* [Directions for this task]:
Go through each line of the entries below and tally those containing the string "false"; give only the total.

Dataset entries:
════════

#[export] Instance res_ret E : MRet (res E) := fun A a => Ok a.
#[export] Instance res_bind E : MBind (res E) := fun A B f m =>
  match m with
  | Ok a => f a
  | Err e => Err e
  | Panic => Panic
  end.
#[export] Instance res_fmap E : FMap (res E) := fun A B f m =>
  match m with
  | Ok a => Ok (f a)
  | Err e => Err e
  | Panic => Panic
  end.

(** [Result::map_err], and the [From] conversion that [?] applies. *)
Definition map_err {E F A} (f : E -> F) (m : res E A) : res F A :=
  match m with
  | Ok a => Ok a
  | Err e => Err (f e)
  | Panic => Panic
  end.

(** [Option::ok_or]. *)
Definition ok_or {E A} (o : option A) (e : E) : res E A :=
  match o with Some a => Ok a | None => Err e end.

(** [Option::is_some]. *)
Definition is_some {A} (o : option A) : bool :=
  match o with Some _ => true | None => false end.

(** [Result::ok]; a panic is not a value and has no counterpart, so callers
    use it only on code that cannot panic. *)
Definition is_ok {E A} (m : res E A) : bool :=
  match m with Ok _ => true | _ => false end.

(** ** Methods with [&mut self]

    [M S E A]: a method of a struct [S] that returns [Result<A, E>].  The
    state component of the result is what the caller observes in [self]
    afterwards, also when the method returned an error. *)
Definition M (S E A : Type) : Type := S -> S * res E A.

#[export] Instance M_ret S E : MRet (M S E) := fun A a s => (s, Ok a).
#[export] Instance M_bind S E : MBind (M S E) := fun A B f m s =>
  match m s with
  | (s', Ok a) => f a s'
  | (s', Err e) => (s', Err e)
  | (s', Panic) => (s', Panic)
  end.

════════

* [Task solution]:
2